Stored data:
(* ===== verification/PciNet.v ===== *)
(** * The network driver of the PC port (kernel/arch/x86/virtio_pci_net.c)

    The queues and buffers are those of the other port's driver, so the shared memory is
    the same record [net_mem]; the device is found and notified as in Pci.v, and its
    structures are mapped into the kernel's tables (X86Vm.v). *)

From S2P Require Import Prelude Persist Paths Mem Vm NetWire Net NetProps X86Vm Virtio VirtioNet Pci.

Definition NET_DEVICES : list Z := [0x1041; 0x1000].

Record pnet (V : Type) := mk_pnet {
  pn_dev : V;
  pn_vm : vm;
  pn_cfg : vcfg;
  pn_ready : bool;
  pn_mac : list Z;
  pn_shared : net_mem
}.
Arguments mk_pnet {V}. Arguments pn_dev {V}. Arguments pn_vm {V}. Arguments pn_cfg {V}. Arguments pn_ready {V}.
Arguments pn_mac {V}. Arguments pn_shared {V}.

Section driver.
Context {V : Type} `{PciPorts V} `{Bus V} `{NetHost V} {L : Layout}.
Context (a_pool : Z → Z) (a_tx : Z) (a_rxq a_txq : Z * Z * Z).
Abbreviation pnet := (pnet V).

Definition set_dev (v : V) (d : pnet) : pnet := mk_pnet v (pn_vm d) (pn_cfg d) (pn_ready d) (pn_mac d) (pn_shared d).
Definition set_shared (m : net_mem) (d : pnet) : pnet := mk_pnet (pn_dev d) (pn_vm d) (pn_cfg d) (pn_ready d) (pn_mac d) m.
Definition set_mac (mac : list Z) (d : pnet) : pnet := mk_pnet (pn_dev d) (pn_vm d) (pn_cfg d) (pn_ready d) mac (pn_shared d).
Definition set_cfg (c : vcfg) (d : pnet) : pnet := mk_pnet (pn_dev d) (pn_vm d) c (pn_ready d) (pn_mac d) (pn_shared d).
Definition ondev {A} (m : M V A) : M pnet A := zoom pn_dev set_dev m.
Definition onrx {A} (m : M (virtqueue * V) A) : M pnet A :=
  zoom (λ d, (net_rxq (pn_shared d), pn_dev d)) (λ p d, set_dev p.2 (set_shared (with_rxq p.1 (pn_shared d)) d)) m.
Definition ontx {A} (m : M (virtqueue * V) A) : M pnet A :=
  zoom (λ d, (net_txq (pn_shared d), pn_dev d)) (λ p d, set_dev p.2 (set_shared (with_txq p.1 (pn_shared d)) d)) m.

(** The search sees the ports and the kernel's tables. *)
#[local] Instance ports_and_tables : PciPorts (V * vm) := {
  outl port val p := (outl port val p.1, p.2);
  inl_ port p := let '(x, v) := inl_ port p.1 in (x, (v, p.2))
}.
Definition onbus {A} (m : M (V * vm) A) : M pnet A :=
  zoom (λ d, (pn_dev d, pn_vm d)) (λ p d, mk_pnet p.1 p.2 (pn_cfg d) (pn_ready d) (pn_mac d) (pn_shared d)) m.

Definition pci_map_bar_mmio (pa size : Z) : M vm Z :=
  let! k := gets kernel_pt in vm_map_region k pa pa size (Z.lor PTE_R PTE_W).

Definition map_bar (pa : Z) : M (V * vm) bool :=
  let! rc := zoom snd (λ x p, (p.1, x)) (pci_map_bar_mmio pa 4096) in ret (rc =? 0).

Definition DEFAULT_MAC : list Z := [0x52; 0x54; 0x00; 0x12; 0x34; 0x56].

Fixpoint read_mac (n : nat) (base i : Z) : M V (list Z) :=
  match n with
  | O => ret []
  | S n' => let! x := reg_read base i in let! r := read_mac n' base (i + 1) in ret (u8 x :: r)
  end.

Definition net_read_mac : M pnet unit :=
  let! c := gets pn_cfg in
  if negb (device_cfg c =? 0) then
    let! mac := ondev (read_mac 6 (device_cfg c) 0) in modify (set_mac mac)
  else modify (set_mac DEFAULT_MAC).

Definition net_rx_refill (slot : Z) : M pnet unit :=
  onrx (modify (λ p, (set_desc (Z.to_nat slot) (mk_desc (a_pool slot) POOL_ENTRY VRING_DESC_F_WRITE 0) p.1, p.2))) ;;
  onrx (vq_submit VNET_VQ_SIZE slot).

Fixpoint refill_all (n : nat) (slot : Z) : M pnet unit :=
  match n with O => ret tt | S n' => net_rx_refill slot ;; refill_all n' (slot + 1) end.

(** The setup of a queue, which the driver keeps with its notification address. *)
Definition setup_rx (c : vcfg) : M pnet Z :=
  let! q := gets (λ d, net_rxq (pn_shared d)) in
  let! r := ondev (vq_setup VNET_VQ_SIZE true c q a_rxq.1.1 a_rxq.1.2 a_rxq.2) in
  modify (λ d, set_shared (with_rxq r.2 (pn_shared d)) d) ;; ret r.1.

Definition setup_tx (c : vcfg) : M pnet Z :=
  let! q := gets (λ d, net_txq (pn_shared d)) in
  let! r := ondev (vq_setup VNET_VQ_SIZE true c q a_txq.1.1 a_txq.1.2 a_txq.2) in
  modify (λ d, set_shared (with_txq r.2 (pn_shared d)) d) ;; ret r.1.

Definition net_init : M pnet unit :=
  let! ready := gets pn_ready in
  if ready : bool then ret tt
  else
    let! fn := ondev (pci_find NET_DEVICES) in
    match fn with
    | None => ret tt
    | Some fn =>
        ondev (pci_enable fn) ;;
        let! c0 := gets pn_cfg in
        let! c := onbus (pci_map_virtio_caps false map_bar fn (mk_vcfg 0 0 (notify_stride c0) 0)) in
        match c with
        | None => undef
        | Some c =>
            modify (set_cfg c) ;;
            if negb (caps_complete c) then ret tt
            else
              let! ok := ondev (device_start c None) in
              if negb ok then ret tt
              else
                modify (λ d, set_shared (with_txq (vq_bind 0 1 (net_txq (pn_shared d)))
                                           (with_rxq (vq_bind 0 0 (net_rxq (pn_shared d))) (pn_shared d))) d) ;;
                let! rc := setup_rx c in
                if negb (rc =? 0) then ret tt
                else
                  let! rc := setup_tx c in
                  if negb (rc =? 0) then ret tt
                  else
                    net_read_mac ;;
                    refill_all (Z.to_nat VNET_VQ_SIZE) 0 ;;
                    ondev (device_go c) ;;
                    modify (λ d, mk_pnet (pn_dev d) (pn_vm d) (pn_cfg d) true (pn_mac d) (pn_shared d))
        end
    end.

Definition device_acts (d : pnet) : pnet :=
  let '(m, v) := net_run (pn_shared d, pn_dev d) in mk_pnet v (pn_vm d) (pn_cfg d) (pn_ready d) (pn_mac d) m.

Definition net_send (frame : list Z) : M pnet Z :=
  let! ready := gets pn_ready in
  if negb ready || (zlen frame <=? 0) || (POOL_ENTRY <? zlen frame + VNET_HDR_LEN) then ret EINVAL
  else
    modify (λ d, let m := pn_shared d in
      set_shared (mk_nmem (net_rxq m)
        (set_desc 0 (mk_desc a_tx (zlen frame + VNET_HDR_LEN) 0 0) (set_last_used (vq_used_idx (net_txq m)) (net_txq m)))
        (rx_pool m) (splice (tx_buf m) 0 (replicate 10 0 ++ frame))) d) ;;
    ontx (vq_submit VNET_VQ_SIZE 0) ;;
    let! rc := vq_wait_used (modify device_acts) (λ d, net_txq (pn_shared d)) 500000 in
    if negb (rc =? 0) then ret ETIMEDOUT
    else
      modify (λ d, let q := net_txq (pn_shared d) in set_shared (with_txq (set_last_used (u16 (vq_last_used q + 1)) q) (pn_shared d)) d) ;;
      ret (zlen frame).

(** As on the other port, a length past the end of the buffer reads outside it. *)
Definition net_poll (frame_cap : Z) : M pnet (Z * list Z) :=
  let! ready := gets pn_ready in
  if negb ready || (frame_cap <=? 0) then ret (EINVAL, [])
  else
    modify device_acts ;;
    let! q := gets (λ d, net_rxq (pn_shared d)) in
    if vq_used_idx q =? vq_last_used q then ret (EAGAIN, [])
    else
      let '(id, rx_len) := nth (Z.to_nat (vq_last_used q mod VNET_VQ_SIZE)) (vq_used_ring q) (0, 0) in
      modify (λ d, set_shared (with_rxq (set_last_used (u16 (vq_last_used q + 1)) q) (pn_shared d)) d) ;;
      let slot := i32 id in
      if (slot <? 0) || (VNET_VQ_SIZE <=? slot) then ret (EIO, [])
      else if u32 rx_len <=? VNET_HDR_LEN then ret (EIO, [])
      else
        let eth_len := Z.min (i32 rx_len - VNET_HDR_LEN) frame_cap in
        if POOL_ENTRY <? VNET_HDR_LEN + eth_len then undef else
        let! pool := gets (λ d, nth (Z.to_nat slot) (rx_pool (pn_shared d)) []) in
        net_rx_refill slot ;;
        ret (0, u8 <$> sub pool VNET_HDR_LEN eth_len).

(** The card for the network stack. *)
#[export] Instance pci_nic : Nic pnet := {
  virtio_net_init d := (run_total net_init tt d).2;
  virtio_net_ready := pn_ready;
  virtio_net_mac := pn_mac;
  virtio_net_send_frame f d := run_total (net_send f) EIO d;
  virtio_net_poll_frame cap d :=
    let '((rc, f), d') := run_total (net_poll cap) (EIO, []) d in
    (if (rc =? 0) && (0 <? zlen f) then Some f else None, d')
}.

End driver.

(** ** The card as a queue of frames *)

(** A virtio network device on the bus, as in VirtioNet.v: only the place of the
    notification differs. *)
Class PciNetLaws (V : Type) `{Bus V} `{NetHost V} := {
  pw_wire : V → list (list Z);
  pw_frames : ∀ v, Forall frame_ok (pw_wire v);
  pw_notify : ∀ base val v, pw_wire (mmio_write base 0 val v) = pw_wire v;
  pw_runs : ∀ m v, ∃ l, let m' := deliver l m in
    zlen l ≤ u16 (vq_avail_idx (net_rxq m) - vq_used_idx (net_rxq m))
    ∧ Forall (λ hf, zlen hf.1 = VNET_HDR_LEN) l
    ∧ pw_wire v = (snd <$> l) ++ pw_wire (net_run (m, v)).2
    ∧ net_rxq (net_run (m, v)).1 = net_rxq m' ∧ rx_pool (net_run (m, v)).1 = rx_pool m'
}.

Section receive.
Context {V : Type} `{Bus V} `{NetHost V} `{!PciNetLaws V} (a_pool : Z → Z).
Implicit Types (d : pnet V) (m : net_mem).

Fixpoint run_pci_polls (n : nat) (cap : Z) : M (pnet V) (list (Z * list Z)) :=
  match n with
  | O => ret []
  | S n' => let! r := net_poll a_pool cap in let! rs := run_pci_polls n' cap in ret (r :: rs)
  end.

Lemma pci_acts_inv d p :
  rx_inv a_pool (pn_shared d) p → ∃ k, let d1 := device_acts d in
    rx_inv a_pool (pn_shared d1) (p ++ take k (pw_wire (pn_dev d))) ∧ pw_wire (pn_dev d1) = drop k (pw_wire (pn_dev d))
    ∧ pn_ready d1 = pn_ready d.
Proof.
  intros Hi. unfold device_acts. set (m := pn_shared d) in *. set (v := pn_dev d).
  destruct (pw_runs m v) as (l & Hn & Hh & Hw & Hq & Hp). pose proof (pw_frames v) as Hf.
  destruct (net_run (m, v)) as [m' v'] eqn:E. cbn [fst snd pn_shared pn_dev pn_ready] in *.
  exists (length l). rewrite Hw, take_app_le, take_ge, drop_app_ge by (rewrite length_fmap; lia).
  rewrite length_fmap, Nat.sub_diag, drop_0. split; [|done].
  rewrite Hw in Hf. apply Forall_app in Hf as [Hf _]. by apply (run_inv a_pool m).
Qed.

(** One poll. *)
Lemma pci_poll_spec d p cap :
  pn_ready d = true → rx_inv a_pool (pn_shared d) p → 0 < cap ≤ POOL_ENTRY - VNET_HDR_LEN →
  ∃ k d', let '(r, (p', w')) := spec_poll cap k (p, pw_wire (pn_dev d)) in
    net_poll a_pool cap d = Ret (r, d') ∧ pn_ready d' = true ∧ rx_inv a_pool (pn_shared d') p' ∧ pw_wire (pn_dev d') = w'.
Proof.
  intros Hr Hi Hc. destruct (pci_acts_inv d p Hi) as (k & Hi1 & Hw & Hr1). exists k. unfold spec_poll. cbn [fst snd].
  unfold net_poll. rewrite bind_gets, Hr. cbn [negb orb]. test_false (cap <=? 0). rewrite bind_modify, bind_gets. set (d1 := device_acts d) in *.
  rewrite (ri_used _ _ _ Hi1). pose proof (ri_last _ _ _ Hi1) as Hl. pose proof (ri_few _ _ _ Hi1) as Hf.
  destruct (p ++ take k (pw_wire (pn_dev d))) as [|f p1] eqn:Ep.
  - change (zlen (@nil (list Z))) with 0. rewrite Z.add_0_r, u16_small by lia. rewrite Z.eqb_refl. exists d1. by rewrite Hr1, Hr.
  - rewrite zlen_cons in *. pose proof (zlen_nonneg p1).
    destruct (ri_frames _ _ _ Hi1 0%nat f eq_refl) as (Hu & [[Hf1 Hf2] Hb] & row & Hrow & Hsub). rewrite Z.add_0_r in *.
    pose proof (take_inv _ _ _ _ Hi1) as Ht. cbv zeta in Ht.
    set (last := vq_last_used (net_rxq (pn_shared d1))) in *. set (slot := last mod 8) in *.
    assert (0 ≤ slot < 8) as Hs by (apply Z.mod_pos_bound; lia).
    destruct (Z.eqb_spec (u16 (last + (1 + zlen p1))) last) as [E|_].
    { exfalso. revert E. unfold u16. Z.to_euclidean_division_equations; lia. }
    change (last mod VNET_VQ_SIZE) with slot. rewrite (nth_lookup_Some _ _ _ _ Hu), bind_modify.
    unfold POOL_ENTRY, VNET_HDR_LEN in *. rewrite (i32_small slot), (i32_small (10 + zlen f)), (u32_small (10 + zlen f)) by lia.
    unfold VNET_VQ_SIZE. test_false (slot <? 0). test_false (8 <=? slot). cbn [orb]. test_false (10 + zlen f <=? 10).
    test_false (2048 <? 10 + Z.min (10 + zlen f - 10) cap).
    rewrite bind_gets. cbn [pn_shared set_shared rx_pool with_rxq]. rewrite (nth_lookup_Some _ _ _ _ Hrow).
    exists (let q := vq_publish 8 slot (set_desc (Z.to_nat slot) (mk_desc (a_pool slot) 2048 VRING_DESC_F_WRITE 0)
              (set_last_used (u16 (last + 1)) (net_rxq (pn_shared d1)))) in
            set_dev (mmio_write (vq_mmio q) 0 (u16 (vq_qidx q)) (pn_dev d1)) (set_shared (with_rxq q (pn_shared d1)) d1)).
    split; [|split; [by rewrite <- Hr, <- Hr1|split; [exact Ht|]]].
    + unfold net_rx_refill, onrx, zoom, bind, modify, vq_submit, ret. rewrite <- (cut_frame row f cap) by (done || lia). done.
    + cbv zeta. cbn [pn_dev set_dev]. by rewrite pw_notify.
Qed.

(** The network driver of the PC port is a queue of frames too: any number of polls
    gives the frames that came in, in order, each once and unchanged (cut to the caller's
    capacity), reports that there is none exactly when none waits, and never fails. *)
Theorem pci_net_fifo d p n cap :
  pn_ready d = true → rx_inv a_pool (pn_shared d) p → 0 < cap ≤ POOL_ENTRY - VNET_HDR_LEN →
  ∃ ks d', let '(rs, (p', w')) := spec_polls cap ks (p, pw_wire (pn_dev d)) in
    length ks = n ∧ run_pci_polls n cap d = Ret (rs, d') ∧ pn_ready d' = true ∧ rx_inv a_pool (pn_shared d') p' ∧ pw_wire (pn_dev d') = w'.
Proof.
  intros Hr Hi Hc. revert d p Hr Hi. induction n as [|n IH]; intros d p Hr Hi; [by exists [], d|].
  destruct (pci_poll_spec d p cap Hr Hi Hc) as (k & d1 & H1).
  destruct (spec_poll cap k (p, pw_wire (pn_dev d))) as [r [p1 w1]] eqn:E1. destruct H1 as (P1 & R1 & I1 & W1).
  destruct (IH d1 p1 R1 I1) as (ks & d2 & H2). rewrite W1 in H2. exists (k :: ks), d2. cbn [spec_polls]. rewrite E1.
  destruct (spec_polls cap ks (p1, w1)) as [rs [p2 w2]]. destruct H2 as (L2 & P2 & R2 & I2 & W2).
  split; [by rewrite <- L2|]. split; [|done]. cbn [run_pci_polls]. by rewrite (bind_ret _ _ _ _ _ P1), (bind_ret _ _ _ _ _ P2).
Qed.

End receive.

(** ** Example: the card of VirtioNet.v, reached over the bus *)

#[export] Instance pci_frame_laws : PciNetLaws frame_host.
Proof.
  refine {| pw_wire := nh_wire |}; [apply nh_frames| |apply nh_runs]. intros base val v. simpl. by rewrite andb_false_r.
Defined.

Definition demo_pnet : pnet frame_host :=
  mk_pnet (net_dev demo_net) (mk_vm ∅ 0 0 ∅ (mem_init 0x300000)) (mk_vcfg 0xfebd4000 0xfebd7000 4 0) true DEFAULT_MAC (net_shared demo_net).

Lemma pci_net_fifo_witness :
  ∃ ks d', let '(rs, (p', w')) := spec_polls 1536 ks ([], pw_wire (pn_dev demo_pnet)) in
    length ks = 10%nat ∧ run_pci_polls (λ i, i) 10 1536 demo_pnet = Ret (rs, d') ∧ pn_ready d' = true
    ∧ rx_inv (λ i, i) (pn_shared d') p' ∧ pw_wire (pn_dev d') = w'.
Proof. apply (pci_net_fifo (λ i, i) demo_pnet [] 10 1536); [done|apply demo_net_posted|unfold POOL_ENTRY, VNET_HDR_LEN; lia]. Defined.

Task requirements:
Above are the entries; repeat their lines exactly, from the first through the one that contains "structures are mapped".

Written response:
(* ===== verification/PciNet.v ===== *)
(** * The network driver of the PC port (kernel/arch/x86/virtio_pci_net.c)

    The queues and buffers are those of the other port's driver, so the shared memory is
    the same record [net_mem]; the device is found and notified as in Pci.v, and its
    structures are mapped into the kernel's tables (X86Vm.v). *)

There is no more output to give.